To: The Office of the Prime Minister

Date: October 9, 2020

Subject: The Pandemic Opportunity for Better Well-being Data

The federal government agenda during this parliamentary session will be focused on managing the pandemic and putting ‘new normal’ programs in place. There should also be a place for lower profile action to strengthen the evidence base for policies.

In particular, the pandemic provides the opportunity to enhance our understanding of how the myriad income support and service programs provincially and federally can work together more harmoniously to further overall Canadian well-being and among the many diverse groups that comprise Canada.

As well, the time is ripe to start exploiting current information technologies and new data sources in order to calculate ‘what is likely to work best’ statistical information that can support individuals as they make big decisions in the social dimensions of their lives. These largely unexplored applications hold huge longer-term promise for improving the operation of labour markets, education, healthcare and other social programs, as well as establishing new and more positive direct relationships between individuals and governments.

In a recent article, I discussed how COVID-19 has highlighted the importance of addressing the big gaps that exist in today’s system of social statistics, the progress made to date, and outline further steps to consolidate recent gains and make a milestone shift towards supporting more effective social policies in the future.

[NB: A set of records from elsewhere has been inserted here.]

(** One action of goroutine [i], which stands at [t]. *)
Definition thread_step (s : world) (i : nat) (t : thread) (choice : thread_choice) : option world :=
  match t with
  | LogCall kind options => Some (set_thread s i (LogLoaded (g_current s) kind options))
  | LogLoaded None kind options => Some (set_thread s i LogRefused)
  | LogLoaded (Some k) kind options =>
      w ← g_writers s !! k;
      Some (set_thread s i (if w_accepting w then LogBuild k kind options else LogRefused))
  | LogBuild k kind options =>
      let '(ids, r) := newEventID (tc_rnd choice) (g_ids s) in
      let s := s <| g_ids := ids |> in
      Some (set_thread s i
        match r with
        | Ok id => LogIn k (LEnter (build_event id (tc_now choice) kind options))
        | Fail e => LogPanicked (err_text e)
        | Panic m => LogPanicked m
        end)
  | LogRefused =>
      let c := g_counters s in
      Some (set_thread (s <| g_counters := c <| c_dropped := u64 (c_dropped c + 1) |> |>) i
              (LogReturned false))
  | LogIn k pc =>
      w ← g_writers s !! k;
      '(w', c', next) ← enqueue_step w (g_counters s) pc (tc_send choice);
      Some (set_thread (set_writer (s <| g_counters := c' |>) k w') i
              match next with inl pc' => LogIn k pc' | inr queued => LogReturned queued end)
  | InitCall cfg =>
      (* global.mu.Lock() ... Unlock(): the only shared write is current.Store *)
      if g_mu s then None
      else match g_current s with
      | Some _ => Some (set_thread s i (InitReturned (Some ErrAlreadyInitialized)))
      | None =>
          match normalizeConfig cfg with
          | Ok cfg =>
              Some (set_thread (s <| g_current := Some (length (g_writers s)) |>
                                  <| g_writers := g_writers s ++ [newWriter cfg] |>) i
                      (InitReturned None))
          | Fail e => Some (set_thread s i (InitReturned (Some e)))
          | Panic m => Some (set_thread s i (LogPanicked m))
          end
      end
  | CloseCall =>
      if g_mu s then None
      else match g_current s with
      | None => Some (set_thread s i (CloseReturned None))
      | Some k =>
          Some (set_thread (s <| g_mu := true |> <| g_current := None |>) i (CloseSwapped k))
      end
  | CloseSwapped k =>
      w ← g_writers s !! k;
      Some (set_thread (set_writer s k (w <| w_accepting := false |>)) i (CloseRefusing k))
  | CloseRefusing k =>
      w ← g_writers s !! k;
      if w_stop w then Some (set_thread s i (LogPanicked "close of closed channel"))
      else Some (set_thread (set_writer s k (w <| w_stop := true |>)) i (CloseWaiting k))
  | CloseWaiting k =>
      w ← g_writers s !! k;
      if w_done w then
        Some (set_thread (s <| g_mu := false |>) i
                (CloseReturned (errors_Join (w_publishErr w) (w_closeErr w))))
      else None
  | LogReturned _ | LogPanicked _ | InitReturned _ | CloseReturned _ => None
  end.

A first step could be direction to ministers in mandate letters. Indeed, the last set of mandate letters did ask key ministers to incorporate quality of life measurements into government decision-making. The next set of mandate letters could build on that initiative and take some bold, but practical, steps forward.

For example, Statistics Canada could be instructed to develop a capacity for publishing national well-being indicators that are current, comparative, authoritative and that facilitate in-depth follow-up analysis. The most recent data in any particular social or health area would be released in a context that shows how those data fit into the larger picture. This could include implications for different parts of the country and for different groups within the middle class, as well as groups such as Indigenous people and groups who face greater labour market, housing and health risks. Statistics Canada is best suited for this function since it has the mandate and expertise to develop the standards and common definitions needed to ensure consistency across the various social areas.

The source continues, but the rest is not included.